By Amal Jayasinghe
COLOMBO, Sri Lanka - Sri Lanka sent in troops to rescue thousands of marooned residents in the capital on Thursday after the heaviest rains in 18 years flooded the capital's streets and the national parliament.
Speaker Chamal Rajapakse was forced to go by boat to inspect the parliament building located on an island in a man-made lake, which can usually be accessed by road. He was expected to cancel Thursday's session.
Officials said the parliament was under three feet (just under a metre) of water after rains dumped 43.5 centimetres (17.12 inches) of rain overnight, making it the worst since June 1992 when 49.7 centimetres fell in a day.
"We are deploying troops to rescue people who have been marooned as well as to clear dozens of cars struck in flooded roads," said Colonel Dampath Ratnayake who was coordinating relief at the Colombo Operations Command.
He said some troops were cooking breakfasts and lunches for people whose houses were flooded in and around the city centre.
"The storm water system is unable to cope with the volume of water and we are also sending troops to help municipal workers clear some of the blocked drains," he said.
Boats were deployed by the navy to help stranded residents and police said thousands of houses were under water. There were no immediate reports of casualties.
Telephones and Internet connections were also downed because of lightening damage to telecom towers, and the authorities shut most public schools and cancelled a national examination.
Many banks shut down their automatic teller machines as their computer networks were affected by the lightening. Most landline telephone connections were out, while fallen trees brought down power lines.
"As soon as we clear the trees and make sure it is safe, we will restore electricity," the Ceylon Electricity Board said.
Police deployed additional officers on roads as traffic lights failed and some of the flooded thoroughfares were blocked with stalled vehicles.
A government spokesman said flood-affected civil servants would be granted paid leave and urged the private sector to follow suit.
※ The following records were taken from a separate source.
(** What a key does; [b] is the buffer after its line. *)
Definition read_sync_key (k : sync_key) (b : read_buffer) (pkg : alpm_pkg_t)
    : read_result + read_buffer * alpm_pkg_t :=
  let next f := match sync_next b with
                | Some (line, b) => f line b
                | None => inl (ReadErr pkg)
                end in
  match k with
  | SCheck => next (λ _ b, inr (b, pkg))
  | SFilename => next (λ line b, let pkg := set_filename pkg (Some line) in
                                 if alpm_validate_filename line <? 0 then inl (ReadErr pkg) else inr (b, pkg))
  | SText set => next (λ line b, inr (b, set pkg (Some line)))
  | SDate => next (λ line b, inr (b, set_builddate pkg (alpm_parsedate line)))
  | SSize set => next (λ line b, inr (b, set pkg (alpm_strtoofft line)))
  | SLines get set => let '(l, e) := sync_all None b in after_list e (set pkg (get pkg ++ l))
  | SDeps get set => let '(l, e) := sync_all (Some (rb_moved b)) b in
                     after_list e (set pkg (get pkg ++ map alpm_dep_from_string l))
  | SFiles => let '(l, e) := sync_all None b in
              match e with
              | ListDone b => inr (b, set_files pkg (alpm_filelist_sort (map new_file l)))
              | ListError => inl (ReadErr pkg)
              | ListUB => inl ReadUB
              end
  | SXdata => let '(l, e) := sync_all None b in
              match e with
              | ListDone b => let '(pkg, ok) := read_xdata l pkg in
                              if ok : bool then inr (b, pkg) else inl (ReadErr pkg)
              | ListError => inl (ReadErr pkg)
              | ListUB => inl ReadUB
              end
  | SUnknown => let '(_, e) := sync_all None b in after_list e pkg
  end.
Definition alpm_remove_temporary_download_dir (fs : fsys) (dir : cstr) : fsys :=
  match readdir fs dir with
  | None => fs
  | Some entries =>
      let fs := fold_left (λ fs name,
        if (PATH_MAX <? length dir + length name + 2)%nat then fs
        else match unlink (de_sys (fe_dl fe)) fs (dir_prefix dir ++ name) with Some fs => fs | None => fs end) entries fs in
      match rmdir (de_sys (fe_dl fe)) fs dir with Some fs => fs | None => fs end
  end.

(** ** Moving files *)

(** 1: the file was empty, and is removed. *)
Definition finalize_download_file (fs : fsys) (filename : cstr) : fsys * Z :=
  match stat_size (fe_dl fe) fs filename with
  | None => (fs, -1)
  | Some 0 => (match unlink (de_sys (fe_dl fe)) fs filename with Some fs => fs | None => fs end, 1)
  | Some _ =>
      if (fe_user fe =? 0) && negb (fe_chown fe filename) then (fs, -1)
      else if fe_chmod fe filename then (fs, 0) else (fs, -1)
  end.

Definition move_file (fs : fsys) (filepath directory : cstr) : fsys * Z :=
  let '(fs, ret) := finalize_download_file fs filepath in
  if negb (ret =? 0) then (fs, ret)
  else match rename (de_sys (fe_dl fe)) fs filepath (alpm_get_fullpath directory (mbasename filepath) []) with
       | Some fs => (fs, 0)
       | None => (fs, -1)
       end.

(** The file that a payload left in the temporary directory. *)
Definition downloaded_file (fs : fsys) (s : payload_spec) : option cstr :=
  match ps_destfile_name s with
  | Some dest => match fs !! dest, fs !! ps_tempfile_name s with
                 | Some _, _ => Some dest
                 | None, Some _ => Some (ps_tempfile_name s)
                 | None, None => None
                 end
  | None => match fs !! ps_tempfile_name s with Some _ => Some (ps_tempfile_name s) | None => None end
  end.
(* ===== verification/Conf.v ===== *)
(** * Configuration

    src/dulge/conf.c and strreplace of util.c: the configuration of the front
    end. parse_ini reads the file and calls _parse_directive, which may include
    other files; setdefaults fills in what is missing; setup_libalpm passes the
    result on to the library. The files, glob, realpath, uname and isatty are
    parameters, and so are the paths chosen when the program is built. Messages,
    colours and callbacks are left out. [None] is undefined behaviour. *)
From S2P Require Import Prelude CString AlpmList Util Package PkgHash Handle Deps Db FileOps LocalDb LocalDir Options Ini.
From S2P Require Import PkgFile.
Local Open Scope Z_scope.

(** ** Data *)
Definition ALPM_SIG_DATABASE_OPTIONAL := Z.shiftl 1 11.
Definition ALPM_SIG_DATABASE_MARGINAL_OK := Z.shiftl 1 12.
Definition ALPM_SIG_DATABASE_UNKNOWN_OK := Z.shiftl 1 13.

Definition PM_OP_FILES := 8.
Definition PM_CLEAN_KEEPINST := 1.
Definition PM_CLEAN_KEEPCUR := Z.shiftl 1 1.
Definition PM_COLOR_UNSET := 0.
Definition PM_COLOR_OFF := 1.
Definition PM_COLOR_ON := 2.

(** A signature level and the mask of the bits that were given for it. *)
Record conf_level := mk_level { sl_level : Z; sl_mask : Z }.

Record config_repo_t := mk_repo {
  cr_name : cstr;
  cr_cache_servers : list cstr;
  cr_servers : list cstr;
  cr_usage : Z;
  cr_siglevel : conf_level
}.

(** The numbers of config_t that directives switch on. *)
Record conf_flags := mk_flags {
  cf_noprogressbar : Z;
  cf_checkspace : Z;
  cf_usesyslog : Z;
  cf_color : Z;
  cf_disable_dl_timeout : Z;
  cf_disable_sandbox_filesystem : Z;
  cf_disable_sandbox_syscalls : Z;
  cf_chomp : Z;
  cf_verbosepkglists : Z
}.

(** Its strings; NULL is [None]. *)
Record conf_paths := mk_paths {
  cf_rootdir : option cstr;
  cf_dbpath : option cstr;
  cf_logfile : option cstr;
  cf_gpgdir : option cstr;
  cf_sysroot : option cstr;
  cf_sandboxuser : option cstr
}.

(** Its lists of strings. *)
Record conf_lists := mk_lists {
  cf_hookdirs : list cstr;
  cf_cachedirs : list cstr;
  cf_architectures : list cstr;
  cf_holdpkg : list cstr;
  cf_ignorepkg : list cstr;
  cf_ignoregrp : list cstr;
  cf_assumeinstalled : list cstr;
  cf_noupgrade : list cstr;
  cf_noextract : list cstr;
  cf_overwrite_files : list cstr
}.

(** The members of config_t that conf.c uses, in groups; xfercommand_argc is the
    length of [cf_xfercommand_argv]. *)
Record config_t := mk_config {
  cf_op : Z;
  cf_flags : conf_flags;
  cf_paths : conf_paths;
  cf_lists : conf_lists;
  cf_siglevel : conf_level;
  cf_localfilesiglevel : conf_level;
  cf_remotefilesiglevel : conf_level;
  cf_parallel_downloads : Z;
  cf_cleanmethod : Z;
  cf_xfercommand : option cstr;
  cf_xfercommand_argv : list cstr;
  cf_repos : list config_repo_t
}.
The met department said more rain was expected during the day along the island's western coastal regions.
"Heavy rains are due to intermonsoonal activity and we can expect more rain," met chief G. D. Samarasinghe said.
Sri Lanka depends on monsoon rains for irrigation and power generation but the seasonal downpours frequently cause loss of life and damage to property in low-lying areas.
The island's two main monsoon seasons run from May to September and December to February and rains in between are the result of inter-monsoon activity.